• _EXERCISE DIRECTIONS_:
Only these lines are needed: the first line of the entries below through the line with "string_attr (ID msg)]>", each returned exactly.
--- DATA FOR ANALYSIS Enclosed Below ---
Set Default Goal Selector "!".
Open Scope string_scope.
Open Scope list_scope.
Open Scope Z_scope.

Definition MaxSQSMessageSize : Z := 256 * 1024.

(** ** Requests *)

Record MessageAttributeValue : Type := mkAttr {
  DataType : option string;
  StringValue : option string
}.

Definition string_attr (s : string) : MessageAttributeValue := mkAttr (Some "String") (Some s).

Definition buildMessageAttributes (msg : Outbox) : gmap string MessageAttributeValue :=
  let attrs : gmap string MessageAttributeValue :=
    <["event_type" := string_attr (EventType msg)]>
      (<["outbox_id" := string_attr (ID msg)]>
        (<["idempotency_key" := string_attr (IdempotencyKey msg)]> ∅)) in
  if (0 <? raw_len (Metadata msg))%nat
  then <["metadata" := string_attr (raw_string (Metadata msg))]> attrs
  else attrs.

(** [SendMessageInput] and [SendMessageBatchRequestEntry]. *)
Record SendMessageInput : Type := mkInput {
  in_QueueUrl : string;
  in_MessageBody : string;
  in_MessageAttributes : gmap string MessageAttributeValue;
  in_MessageGroupId : option string;
  in_MessageDeduplicationId : option string
}.

Record BatchEntry : Type := mkEntry {
  en_Id : string;
  en_MessageBody : string;
  en_MessageAttributes : gmap string MessageAttributeValue;
  en_MessageGroupId : option string;
  en_MessageDeduplicationId : option string
}.

Definition fifo_only (queueURL s : string) : option string :=
  if isFifoQueue queueURL then Some s else None.

Definition buildSendMessageInput (queueURL : string) (msg : Outbox) : SendMessageInput :=
  mkInput queueURL (raw_string (Payload msg)) (buildMessageAttributes msg)
    (fifo_only queueURL (EventType msg)) (fifo_only queueURL (IdempotencyKey msg)).

Definition buildBatchEntry (queueURL : string) (msg : Outbox) : BatchEntry :=
  mkEntry (ID msg) (raw_string (Payload msg)) (buildMessageAttributes msg)
    (fifo_only queueURL (EventType msg)) (fifo_only queueURL (IdempotencyKey msg)).

(** ** The client *)

(** [SendMessageBatchOutput]: pointers may be nil. *)
Record BatchOutput : Type := mkOutput {
  Successful : list (option string * option string);          (* Id, MessageId *)
  Failed : list (option string * option string * option string)  (* Id, Code, Message *)
}.

Class SQSClient (W : Type) : Type := {
  SendMessage : Context -> SendMessageInput -> GoM W (option error);
  SendMessageBatch : Context -> string -> list BatchEntry -> GoM W (result error BatchOutput)
}.

(** The client does not panic. *)
Class SQSClientLaws (W : Type) `{SQSClient W} : Prop := {
  send_batch_returns : forall ctx url entries w,
    exists w' answer, SendMessageBatch ctx url entries w = (w', Ret answer)
}.

(** [aws.ToString] *)
Definition ToString (p : option string) : string := default "" p.

(** ** Publish *)

Definition too_large (msg : Outbox) : bool :=
  MaxSQSMessageSize <? Z.of_nat (raw_len (Payload msg)).

Definition payload_error (msg : Outbox) : error :=
  NewPermanentError (Some (errorf_sentinel ErrPayloadTooLarge
    ("payload size " +:+ pretty (raw_len (Payload msg)) +:+ " bytes exceeds SQS limit of "
     +:+ pretty MaxSQSMessageSize +:+ " bytes"))).

Section Publish.
Context {W : Type} `{!SQSClient W}.

(** [Publisher] and [BatchPublisher] hold the url of one queue. *)
Definition sqs_Publish (queueURL : string) (ctx : Context) (msg : Outbox)
    : GoM W (option error) :=
  if too_large msg then mret (Some (payload_error msg))
  else
    err ← SendMessage ctx (buildSendMessageInput queueURL msg);
    mret match err with
         | Some e => Some (errorf_wrap "sqs publish failed" e)
         | None => None
         end.

(** [MultiQueuePublisher] and [MultiBatchPublisher] ask their router. *)
Definition multi_Publish {R} `{!EventTypeQueueRouter R} (router : R) (ctx : Context)
    (msg : Outbox) : GoM W (option error) :=
  if too_large msg then mret (Some (payload_error msg))
  else
    let queueURL := route_of router (EventType msg) in
    err ← SendMessage ctx (buildSendMessageInput queueURL msg);
    mret match err with
         | Some e => Some (errorf_wrap ("sqs publish to " +:+ queueURL +:+ " failed") e)
         | None => None
         end.
End Publish.

(** ** PublishBatch *)

(** A message with its index in the results. *)
Definition indexedMessage : Type := nat * Outbox.

(** A loop over messages that updates the result of each in place. *)
Definition for_group (f : Outbox -> PublishResult -> PublishResult)
    (group : list indexedMessage) (results : list PublishResult) : list PublishResult :=
  foldl (fun rs im => alter (f im.2) im.1 rs) results group.

Definition initial_result (msg : Outbox) : PublishResult := mkResult (ID msg) "" false None.

Definition with_error (e : error) (r : PublishResult) : PublishResult :=
  mkResult (OutboxID r) (MessageID r) false (Some e).

Definition validate (msg : Outbox) (r : PublishResult) : PublishResult :=
  if too_large msg then with_error (payload_error msg) r else r.

Definition valid_entries (queueURL : string) (group : list indexedMessage) : list BatchEntry :=
  buildBatchEntry queueURL <$> List.filter (fun msg => negb (too_large msg)) (snd <$> group).

Definition has_error (r : PublishResult) : bool :=
  match Error r with Some _ => true | None => false end.

Definition fail_rest (e : error) (msg : Outbox) (r : PublishResult) : PublishResult :=
  if has_error r then r else with_error e r.

(** Later entries overwrite earlier ones. *)
Definition successMap (out : BatchOutput) : gmap string string :=
  foldl (fun m s => <[ToString s.1 := ToString s.2]> m) ∅ (Successful out).
Definition failureMap (out : BatchOutput) : gmap string error :=
  foldl (fun m f =>
    <[ToString f.1.1 :=
        EWrapf ("sqs batch entry failed: code=" +:+ ToString f.1.2
                +:+ ", message=" +:+ ToString f.2) []]> m) ∅ (Failed out).

Definition map_result (out : BatchOutput) (msg : Outbox) (r : PublishResult) : PublishResult :=
  if has_error r then r
  else match successMap out !! ID msg with
       | Some messageID => mkResult (OutboxID r) messageID true (Error r)
       | None =>
           match failureMap out !! ID msg with
           | Some err => with_error err r
           | None => with_error (EWrapf ("sqs batch: no result for message " +:+ ID msg) []) r
           end
       end.

(** What the answer to a request makes of the results of its messages. *)
Definition record_answer (failed : error -> error) (answer : result error BatchOutput)
    : Outbox -> PublishResult -> PublishResult :=
  match answer with
  | Err e => fail_rest (failed e)
  | Ok out => map_result out
  end.

Definition sqsMaxBatchSize : Z := 10.

Section Batch.
Context {W : Type} `{!SQSClient W}.

Definition single_PublishBatch (queueURL : string) (ctx : Context) (msgs : list Outbox)
    : GoM W (list PublishResult) :=
  match msgs with
  | [] => mret []
  | _ =>
      let group := imap pair msgs in
      let results := for_group validate group (initial_result <$> msgs) in
      match valid_entries queueURL group with
      | [] => mret results
      | entries =>
          output ← SendMessageBatch ctx queueURL entries;
          mret (for_group (record_answer (errorf_wrap "sqs batch publish failed") output)
                  group results)
      end
  end.
End Batch.

(** *** Several queues *)

(** How far the goroutine of a queue is: not launched; before [mu.Lock]; in its first
    critical section; before the [mu.Unlock] of it; before the call; before the
    second [mu.Lock]; in the second section; before the deferred [mu.Unlock]; before
    the deferred [wg.Done]; at its end. *)
Inductive Phase : Type :=
| Unstarted
| Idle
| Checking
| Checked
| Validated
| Answered (output : result error BatchOutput)
| Recording (output : result error BatchOutput)
| Recorded (output : result error BatchOutput)
| Returning (output : option (result error BatchOutput))
| Finished (output : option (result error BatchOutput)).

(** The goroutine of [PublishBatch]: [n] goroutines launched, and after the last
    one in [wg.Wait]; past it. *)
Inductive Launcher : Type :=
| Spawning (n : nat)
| Returned.

(** Whose turn it is. *)
Inductive Turn : Type :=
| MainTurn
| ThreadTurn (k : nat).

Section Threads.
Context {W : Type} `{!SQSClient W} (ctx : Context).
(** The queue and the messages of each goroutine. *)
Variable threads : list (string * list indexedMessage).

(** [mu] and the counter of [wg] are shared too. *)
Record Shared : Type := mkShared {
  sh_results : list PublishResult;
  sh_phases : list Phase;
  sh_locked : bool;
  sh_wg : Z;
  sh_main : Launcher
}.

Definition set_phase (k : nat) (p : Phase) (s : Shared) : Shared :=
  mkShared (sh_results s) (<[k := p]> (sh_phases s)) (sh_locked s) (sh_wg s) (sh_main s).
Definition set_results (results : list PublishResult) (s : Shared) : Shared :=
  mkShared results (sh_phases s) (sh_locked s) (sh_wg s) (sh_main s).
Definition set_locked (b : bool) (s : Shared) : Shared :=
  mkShared (sh_results s) (sh_phases s) b (sh_wg s) (sh_main s).
Definition add_wg (d : Z) (s : Shared) : Shared :=
  mkShared (sh_results s) (sh_phases s) (sh_locked s) (sh_wg s + d) (sh_main s).
Definition set_main (m : Launcher) (s : Shared) : Shared :=
  mkShared (sh_results s) (sh_phases s) (sh_locked s) (sh_wg s) m.

(** [mu.Lock] waits while the mutex is locked. *)
Definition mu_Lock (k : nat) (next : Phase) (s : Shared) : GoM W Shared :=
  mret (if sh_locked s then s else set_phase k next (set_locked true s)).
Definition mu_Unlock (k : nat) (next : Phase) (s : Shared) : GoM W Shared :=
  if sh_locked s then mret (set_phase k next (set_locked false s))
  else go_panic "sync: unlock of unlocked mutex".
Definition wg_Done (k : nat) (next : Phase) (s : Shared) : GoM W Shared :=
  if 0 <? sh_wg s then mret (set_phase k next (add_wg (-1) s))
  else go_panic "sync: negative WaitGroup counter".

Definition multi_failed (queueURL : string) : error -> error :=
  errorf_wrap ("sqs batch publish to " +:+ queueURL +:+ " failed").

(** One step of [publishBatchToQueueWithLock] in goroutine [k]; what is done with the
    mutex held is one step. *)
Definition thread_step (k : nat) (s : Shared) : GoM W Shared :=
  match threads !! k, sh_phases s !! k with
  | Some (queueURL, group), Some phase =>
      match phase with
      | Unstarted => mret s
      | Idle => mu_Lock k Checking s
      | Checking =>
          mret (set_phase k Checked (set_results (for_group validate group (sh_results s)) s))
      | Checked =>
          mu_Unlock k (match valid_entries queueURL group with
                       | [] => Returning None
                       | _ => Validated
                       end) s
      | Validated =>
          output ← SendMessageBatch ctx queueURL (valid_entries queueURL group);
          mret (set_phase k (Answered output) s)
      | Answered output => mu_Lock k (Recording output) s
      | Recording output =>
          mret (set_phase k (Recorded output)
                  (set_results
                     (for_group (record_answer (multi_failed queueURL) output) group (sh_results s)) s))
      | Recorded output => mu_Unlock k (Returning (Some output)) s
      | Returning output => wg_Done k (Finished output) s
      | Finished _ => mret s
      end
  | _, _ => mret s
  end.

(** One step of [PublishBatch]: [wg.Add(1)] and the launch of the next goroutine, or
    [wg.Wait], which waits while the counter is not zero. *)
Definition main_step (s : Shared) : GoM W Shared :=
  mret match sh_main s with
       | Spawning n =>
           if (n <? length threads)%nat
           then set_main (Spawning (S n)) (set_phase n Idle (add_wg 1 s))
           else if sh_wg s =? 0 then set_main Returned s else s
       | Returned => s
       end.

Definition turn_step (t : Turn) (s : Shared) : GoM W Shared :=
  match t with MainTurn => main_step s | ThreadTurn k => thread_step k s end.

(** The goroutines along a schedule. *)
Fixpoint run_threads (schedule : list Turn) (s : Shared) : GoM W Shared :=
  match schedule with
  | [] => mret s
  | t :: schedule' => s' ← turn_step t s; run_threads schedule' s'
  end.

Definition finished (s : Shared) : Prop :=
  Forall (fun p => exists o, p = Finished o) (sh_phases s).

Lemma run_threads_app schedule schedule' s w :
  run_threads (schedule ++ schedule') s w = (run_threads schedule s ≫= run_threads schedule') w.
Proof.
  revert s w. induction schedule as [|t schedule IH]; intros s w; [done|]. cbn [app run_threads].
  unfold mbind, GoM_bind in *. destruct (turn_step t s w) as [w1 [s1|why]]; [apply IH|done].
Qed.
End Threads.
--- End of Enclosed DATA FOR ANALYSIS ---
• _WRITTEN ANSWER_:
Set Default Goal Selector "!".
Open Scope string_scope.
Open Scope list_scope.
Open Scope Z_scope.

Definition MaxSQSMessageSize : Z := 256 * 1024.

(** ** Requests *)

Record MessageAttributeValue : Type := mkAttr {
  DataType : option string;
  StringValue : option string
}.

Definition string_attr (s : string) : MessageAttributeValue := mkAttr (Some "String") (Some s).

Definition buildMessageAttributes (msg : Outbox) : gmap string MessageAttributeValue :=
  let attrs : gmap string MessageAttributeValue :=
    <["event_type" := string_attr (EventType msg)]>
      (<["outbox_id" := string_attr (ID msg)]>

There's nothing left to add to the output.